(GIVEN DATA begins)
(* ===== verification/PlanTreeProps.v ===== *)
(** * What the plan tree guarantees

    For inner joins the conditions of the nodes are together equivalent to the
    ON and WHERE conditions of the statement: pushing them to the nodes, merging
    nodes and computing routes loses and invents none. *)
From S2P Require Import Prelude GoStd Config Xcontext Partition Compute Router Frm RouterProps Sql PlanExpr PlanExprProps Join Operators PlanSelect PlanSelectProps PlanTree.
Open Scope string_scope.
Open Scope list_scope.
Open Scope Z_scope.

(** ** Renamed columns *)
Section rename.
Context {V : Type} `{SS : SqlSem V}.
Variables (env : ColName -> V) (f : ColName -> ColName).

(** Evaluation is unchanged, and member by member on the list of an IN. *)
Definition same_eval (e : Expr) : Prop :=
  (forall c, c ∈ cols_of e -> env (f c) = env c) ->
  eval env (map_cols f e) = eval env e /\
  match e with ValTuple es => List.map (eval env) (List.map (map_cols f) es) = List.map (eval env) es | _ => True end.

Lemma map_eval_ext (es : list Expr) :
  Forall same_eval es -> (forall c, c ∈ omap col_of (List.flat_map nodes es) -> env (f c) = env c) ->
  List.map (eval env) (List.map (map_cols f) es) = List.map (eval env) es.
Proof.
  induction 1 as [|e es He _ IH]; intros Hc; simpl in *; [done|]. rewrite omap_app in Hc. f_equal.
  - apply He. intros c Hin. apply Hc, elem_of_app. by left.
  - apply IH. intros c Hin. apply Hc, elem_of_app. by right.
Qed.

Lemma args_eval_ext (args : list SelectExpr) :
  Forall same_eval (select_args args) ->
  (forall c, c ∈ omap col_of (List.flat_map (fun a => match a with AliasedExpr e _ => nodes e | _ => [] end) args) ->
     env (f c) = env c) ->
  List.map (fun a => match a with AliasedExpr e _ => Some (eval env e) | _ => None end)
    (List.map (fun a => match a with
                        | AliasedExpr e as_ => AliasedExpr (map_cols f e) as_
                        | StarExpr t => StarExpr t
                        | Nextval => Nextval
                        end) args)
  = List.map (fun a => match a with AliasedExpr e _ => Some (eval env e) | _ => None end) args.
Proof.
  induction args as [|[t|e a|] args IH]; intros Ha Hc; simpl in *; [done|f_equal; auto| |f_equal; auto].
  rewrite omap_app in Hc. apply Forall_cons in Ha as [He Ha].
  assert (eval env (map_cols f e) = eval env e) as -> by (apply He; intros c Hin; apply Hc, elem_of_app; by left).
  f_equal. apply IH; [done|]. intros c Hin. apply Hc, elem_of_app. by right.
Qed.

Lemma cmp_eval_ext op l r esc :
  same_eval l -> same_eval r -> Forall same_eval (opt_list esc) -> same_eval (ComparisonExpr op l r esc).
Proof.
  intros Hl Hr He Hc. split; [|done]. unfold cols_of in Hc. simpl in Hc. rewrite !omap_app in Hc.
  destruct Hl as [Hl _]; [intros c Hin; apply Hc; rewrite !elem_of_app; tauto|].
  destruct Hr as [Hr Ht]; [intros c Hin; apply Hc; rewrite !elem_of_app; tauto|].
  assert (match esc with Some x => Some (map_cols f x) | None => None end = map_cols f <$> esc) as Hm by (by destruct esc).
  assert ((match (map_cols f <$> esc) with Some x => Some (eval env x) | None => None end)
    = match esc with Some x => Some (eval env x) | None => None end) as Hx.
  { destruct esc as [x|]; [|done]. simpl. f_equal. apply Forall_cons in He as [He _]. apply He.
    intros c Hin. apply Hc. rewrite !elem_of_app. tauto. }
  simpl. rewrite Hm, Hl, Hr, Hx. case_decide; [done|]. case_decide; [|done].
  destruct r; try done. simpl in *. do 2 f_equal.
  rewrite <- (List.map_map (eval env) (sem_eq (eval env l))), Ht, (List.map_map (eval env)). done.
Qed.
(GIVEN DATA ends)
(GIVEN DATA begins)
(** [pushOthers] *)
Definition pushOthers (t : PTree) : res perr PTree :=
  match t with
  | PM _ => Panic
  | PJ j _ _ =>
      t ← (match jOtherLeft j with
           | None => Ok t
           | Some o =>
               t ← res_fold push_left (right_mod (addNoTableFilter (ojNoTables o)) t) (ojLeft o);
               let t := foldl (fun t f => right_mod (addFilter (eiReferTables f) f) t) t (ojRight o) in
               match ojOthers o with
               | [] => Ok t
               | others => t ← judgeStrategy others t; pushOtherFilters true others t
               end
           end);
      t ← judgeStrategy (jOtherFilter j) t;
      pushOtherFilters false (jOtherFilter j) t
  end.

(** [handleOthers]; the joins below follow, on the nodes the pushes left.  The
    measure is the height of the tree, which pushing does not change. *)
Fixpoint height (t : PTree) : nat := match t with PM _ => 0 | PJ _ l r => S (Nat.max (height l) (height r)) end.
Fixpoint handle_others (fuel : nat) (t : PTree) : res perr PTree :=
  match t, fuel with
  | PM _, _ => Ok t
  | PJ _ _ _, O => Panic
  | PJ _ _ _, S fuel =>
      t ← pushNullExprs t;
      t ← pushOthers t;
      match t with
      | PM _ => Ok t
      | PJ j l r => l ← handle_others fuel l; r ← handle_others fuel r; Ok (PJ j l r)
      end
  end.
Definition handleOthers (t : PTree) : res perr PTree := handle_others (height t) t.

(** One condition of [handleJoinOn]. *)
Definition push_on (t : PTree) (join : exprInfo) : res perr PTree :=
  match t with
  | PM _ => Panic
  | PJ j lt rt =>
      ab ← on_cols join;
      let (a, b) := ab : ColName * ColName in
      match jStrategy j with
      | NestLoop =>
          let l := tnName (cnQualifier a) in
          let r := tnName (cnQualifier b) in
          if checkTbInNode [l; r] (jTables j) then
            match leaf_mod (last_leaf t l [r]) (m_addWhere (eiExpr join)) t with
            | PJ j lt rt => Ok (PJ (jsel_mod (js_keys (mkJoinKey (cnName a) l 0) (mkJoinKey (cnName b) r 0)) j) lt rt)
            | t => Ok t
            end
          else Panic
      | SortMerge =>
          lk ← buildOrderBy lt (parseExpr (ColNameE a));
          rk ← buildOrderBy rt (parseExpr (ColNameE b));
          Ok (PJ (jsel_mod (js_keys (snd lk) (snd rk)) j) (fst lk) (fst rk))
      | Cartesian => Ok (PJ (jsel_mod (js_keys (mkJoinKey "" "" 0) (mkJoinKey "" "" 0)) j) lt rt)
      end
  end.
(GIVEN DATA ends)
(GIVEN DATA begins)
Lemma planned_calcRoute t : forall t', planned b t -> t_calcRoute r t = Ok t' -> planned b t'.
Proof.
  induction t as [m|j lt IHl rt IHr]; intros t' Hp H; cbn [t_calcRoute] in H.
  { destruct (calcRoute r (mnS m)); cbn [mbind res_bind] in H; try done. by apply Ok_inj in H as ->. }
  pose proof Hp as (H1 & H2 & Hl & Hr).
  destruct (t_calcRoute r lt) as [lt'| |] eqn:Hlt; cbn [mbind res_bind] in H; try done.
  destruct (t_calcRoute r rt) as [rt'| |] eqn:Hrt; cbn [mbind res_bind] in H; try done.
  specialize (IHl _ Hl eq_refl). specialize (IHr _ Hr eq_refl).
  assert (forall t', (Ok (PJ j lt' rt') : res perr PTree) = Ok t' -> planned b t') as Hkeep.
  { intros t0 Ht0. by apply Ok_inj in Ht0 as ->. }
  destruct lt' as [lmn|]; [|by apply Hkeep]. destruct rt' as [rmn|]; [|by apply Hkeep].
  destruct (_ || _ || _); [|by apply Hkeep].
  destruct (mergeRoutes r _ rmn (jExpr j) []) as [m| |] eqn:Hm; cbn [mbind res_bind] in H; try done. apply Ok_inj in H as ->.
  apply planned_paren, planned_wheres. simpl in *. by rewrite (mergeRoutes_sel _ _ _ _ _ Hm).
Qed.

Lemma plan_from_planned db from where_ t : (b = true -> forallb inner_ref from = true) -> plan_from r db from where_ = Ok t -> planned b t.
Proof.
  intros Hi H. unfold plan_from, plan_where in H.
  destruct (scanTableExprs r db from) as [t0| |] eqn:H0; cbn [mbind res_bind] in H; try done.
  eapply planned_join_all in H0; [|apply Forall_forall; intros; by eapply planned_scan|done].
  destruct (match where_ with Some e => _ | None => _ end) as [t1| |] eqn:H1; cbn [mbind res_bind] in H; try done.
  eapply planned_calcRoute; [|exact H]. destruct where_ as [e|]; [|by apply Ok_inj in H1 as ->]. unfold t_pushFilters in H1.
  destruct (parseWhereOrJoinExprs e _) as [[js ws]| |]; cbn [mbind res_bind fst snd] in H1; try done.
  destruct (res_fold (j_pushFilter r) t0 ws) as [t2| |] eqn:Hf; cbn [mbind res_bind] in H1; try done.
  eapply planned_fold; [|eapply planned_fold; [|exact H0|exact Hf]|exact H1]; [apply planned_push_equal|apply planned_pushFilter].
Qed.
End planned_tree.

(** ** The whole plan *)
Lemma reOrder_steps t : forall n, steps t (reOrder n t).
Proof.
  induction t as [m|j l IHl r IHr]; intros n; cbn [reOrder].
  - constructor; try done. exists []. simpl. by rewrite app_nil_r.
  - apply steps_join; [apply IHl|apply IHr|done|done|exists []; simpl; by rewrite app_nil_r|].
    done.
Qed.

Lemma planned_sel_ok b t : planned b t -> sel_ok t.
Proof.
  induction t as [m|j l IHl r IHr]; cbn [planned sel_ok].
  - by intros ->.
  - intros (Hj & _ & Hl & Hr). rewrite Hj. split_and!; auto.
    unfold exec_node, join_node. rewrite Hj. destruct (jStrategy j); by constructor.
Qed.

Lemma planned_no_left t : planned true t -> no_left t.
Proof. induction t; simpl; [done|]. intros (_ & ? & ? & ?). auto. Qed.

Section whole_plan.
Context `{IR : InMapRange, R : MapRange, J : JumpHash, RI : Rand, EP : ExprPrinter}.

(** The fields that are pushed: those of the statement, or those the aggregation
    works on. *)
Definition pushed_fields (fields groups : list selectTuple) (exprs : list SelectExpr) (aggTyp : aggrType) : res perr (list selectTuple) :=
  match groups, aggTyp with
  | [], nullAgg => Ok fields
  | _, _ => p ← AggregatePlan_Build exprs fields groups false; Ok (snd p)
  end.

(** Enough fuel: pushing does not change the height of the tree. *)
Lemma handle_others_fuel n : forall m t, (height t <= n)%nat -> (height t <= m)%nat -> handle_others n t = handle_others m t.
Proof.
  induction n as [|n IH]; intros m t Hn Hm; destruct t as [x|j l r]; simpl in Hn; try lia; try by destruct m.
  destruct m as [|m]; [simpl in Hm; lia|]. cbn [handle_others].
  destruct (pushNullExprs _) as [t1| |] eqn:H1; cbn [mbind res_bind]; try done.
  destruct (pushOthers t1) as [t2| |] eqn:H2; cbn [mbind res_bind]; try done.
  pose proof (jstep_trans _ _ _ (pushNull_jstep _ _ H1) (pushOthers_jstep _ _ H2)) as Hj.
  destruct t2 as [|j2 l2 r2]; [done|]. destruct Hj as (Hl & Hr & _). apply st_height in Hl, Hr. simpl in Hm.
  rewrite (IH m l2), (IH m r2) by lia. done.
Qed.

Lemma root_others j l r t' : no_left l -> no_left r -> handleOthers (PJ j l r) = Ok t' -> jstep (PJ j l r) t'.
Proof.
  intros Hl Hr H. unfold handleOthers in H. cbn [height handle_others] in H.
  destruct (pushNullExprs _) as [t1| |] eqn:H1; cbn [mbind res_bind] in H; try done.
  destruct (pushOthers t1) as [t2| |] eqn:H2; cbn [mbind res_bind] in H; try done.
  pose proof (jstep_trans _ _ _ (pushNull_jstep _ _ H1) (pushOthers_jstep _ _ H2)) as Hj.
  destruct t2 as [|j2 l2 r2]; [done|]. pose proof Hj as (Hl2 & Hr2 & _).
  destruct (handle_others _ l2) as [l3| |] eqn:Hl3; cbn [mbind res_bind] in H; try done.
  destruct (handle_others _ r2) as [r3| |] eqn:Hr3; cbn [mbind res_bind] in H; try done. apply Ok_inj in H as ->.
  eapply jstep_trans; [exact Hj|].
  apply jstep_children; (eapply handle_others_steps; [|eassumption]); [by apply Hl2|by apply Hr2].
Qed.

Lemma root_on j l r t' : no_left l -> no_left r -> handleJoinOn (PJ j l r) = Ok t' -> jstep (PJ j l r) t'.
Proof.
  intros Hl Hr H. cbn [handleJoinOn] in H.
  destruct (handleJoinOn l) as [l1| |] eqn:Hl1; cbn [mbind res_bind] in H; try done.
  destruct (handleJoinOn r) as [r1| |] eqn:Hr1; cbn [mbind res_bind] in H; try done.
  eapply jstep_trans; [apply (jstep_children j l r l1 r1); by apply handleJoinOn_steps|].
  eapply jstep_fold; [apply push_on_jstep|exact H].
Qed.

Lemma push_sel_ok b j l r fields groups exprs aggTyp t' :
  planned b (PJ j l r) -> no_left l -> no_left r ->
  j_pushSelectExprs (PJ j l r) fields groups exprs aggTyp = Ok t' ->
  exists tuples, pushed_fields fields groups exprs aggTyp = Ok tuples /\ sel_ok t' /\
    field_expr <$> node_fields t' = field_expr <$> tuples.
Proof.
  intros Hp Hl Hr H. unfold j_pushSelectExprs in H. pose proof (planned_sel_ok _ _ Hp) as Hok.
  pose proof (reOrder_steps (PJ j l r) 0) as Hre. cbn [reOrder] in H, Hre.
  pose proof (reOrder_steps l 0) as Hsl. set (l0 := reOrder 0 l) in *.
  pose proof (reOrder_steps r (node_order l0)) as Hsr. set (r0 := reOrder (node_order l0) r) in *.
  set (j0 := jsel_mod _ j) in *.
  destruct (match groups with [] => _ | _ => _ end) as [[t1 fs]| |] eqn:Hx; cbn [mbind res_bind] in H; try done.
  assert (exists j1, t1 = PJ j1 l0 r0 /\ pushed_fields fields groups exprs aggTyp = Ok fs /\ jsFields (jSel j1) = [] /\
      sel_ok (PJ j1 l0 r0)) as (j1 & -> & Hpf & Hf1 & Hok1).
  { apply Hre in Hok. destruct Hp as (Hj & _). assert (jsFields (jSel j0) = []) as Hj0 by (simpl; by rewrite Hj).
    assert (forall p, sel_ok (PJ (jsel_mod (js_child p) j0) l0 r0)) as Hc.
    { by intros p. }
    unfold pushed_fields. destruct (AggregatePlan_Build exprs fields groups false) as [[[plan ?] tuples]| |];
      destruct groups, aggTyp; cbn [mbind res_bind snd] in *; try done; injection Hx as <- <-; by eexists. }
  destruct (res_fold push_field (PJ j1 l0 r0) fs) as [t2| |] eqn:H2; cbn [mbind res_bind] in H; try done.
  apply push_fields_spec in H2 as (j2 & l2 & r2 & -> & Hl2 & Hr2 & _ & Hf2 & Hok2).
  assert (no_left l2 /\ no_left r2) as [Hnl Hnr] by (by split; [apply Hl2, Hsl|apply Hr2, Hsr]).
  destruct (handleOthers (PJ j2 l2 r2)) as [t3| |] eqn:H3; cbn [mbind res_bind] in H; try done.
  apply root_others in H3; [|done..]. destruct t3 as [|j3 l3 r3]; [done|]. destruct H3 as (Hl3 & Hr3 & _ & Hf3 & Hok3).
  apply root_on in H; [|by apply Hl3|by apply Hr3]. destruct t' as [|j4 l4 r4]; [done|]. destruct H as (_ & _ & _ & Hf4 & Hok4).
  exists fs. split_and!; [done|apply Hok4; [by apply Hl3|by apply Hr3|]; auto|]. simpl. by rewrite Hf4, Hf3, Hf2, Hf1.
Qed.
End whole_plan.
(GIVEN DATA ends)
*YOUR INSTRUCTIONS*
For this exercise, return every line from the data that holds the string "args".

*RESPONSE FOR THIS EXERCISE*
Lemma args_eval_ext (args : list SelectExpr) :
  Forall same_eval (select_args args) ->
  (forall c, c ∈ omap col_of (List.flat_map (fun a => match a with AliasedExpr e _ => nodes e | _ => [] end) args) ->
                        end) args)
  = List.map (fun a => match a with AliasedExpr e _ => Some (eval env e) | _ => None end) args.
  induction args as [|[t|e a|] args IH]; intros Ha Hc; simpl in *; [done|f_equal; auto| |f_equal; auto].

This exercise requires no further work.